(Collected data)
(** A lookup of a scalar id returns what [resolve] says and keeps the
    context well typed. *)
Lemma load_card_meta_ok cid c :
  wt_ctx c = true -> hashable cid = true ->
  exists c1,
    _load_card_meta cid c = (c1, Ok (resolve c cid)) /\
    wt_ctx c1 = true.
Proof.
  intros Hwt Hh.
  unfold _load_card_meta, bind, log, get_ctx, resolve; simpl.
  rewrite Hh; simpl.
  destruct (index_lookup cid (card_index c)) eqn:Ek; simpl.
  - eexists. split; [reflexivity | exact Hwt].
  - destruct (scan_tree cid (root c)) eqn:Es; simpl.
    + eexists. split; [reflexivity |].
      apply wt_ctx_parts. apply wt_ctx_parts in Hwt.
      destruct Hwt as [Hi Ht]. simpl. split; auto.
      intros k m. rewrite (index_set_absent _ _ _ Ek).
      intro Hin. apply in_app_or in Hin. destruct Hin as [Hin | Hin].
      * eauto.
      * destruct Hin as [Heq | []]. inversion Heq; subst.
        apply Ht. eapply scan_tree_In; eauto.
    + eexists. split; [reflexivity | exact Hwt].
Qed.

Lemma found_some (r : option obj) (meta : obj) :
  found r = Some meta -> r = Some meta.
Proof.
  destruct r as [[| kv o] |]; simpl; try discriminate.
  intro H. inversion H. reflexivity.
Qed.

Lemma isinstance_int_as_int v q :
  as_int v = Some q -> isinstance_int v = true /\ int_value v = q.
Proof. unfold isinstance_int, int_value. intros ->. auto. Qed.

Lemma isinstance_int_none v : as_int v = None -> isinstance_int v = false.
Proof. unfold isinstance_int. intros ->. reflexivity. Qed.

INSTRUCTIONS FOR THE TASK: Restate word for word the lines of the data above, starting at the line containing "Lemma load_card_meta_ok cid" and ending at the line containing "- eexists. split;", both included, and nothing more.

SOLUTION TO THIS EXERCISE:
Lemma load_card_meta_ok cid c :
  wt_ctx c = true -> hashable cid = true ->
  exists c1,
    _load_card_meta cid c = (c1, Ok (resolve c cid)) /\
    wt_ctx c1 = true.
Proof.
  intros Hwt Hh.
  unfold _load_card_meta, bind, log, get_ctx, resolve; simpl.
  rewrite Hh; simpl.
  destruct (index_lookup cid (card_index c)) eqn:Ek; simpl.
  - eexists. split; [reflexivity | exact Hwt].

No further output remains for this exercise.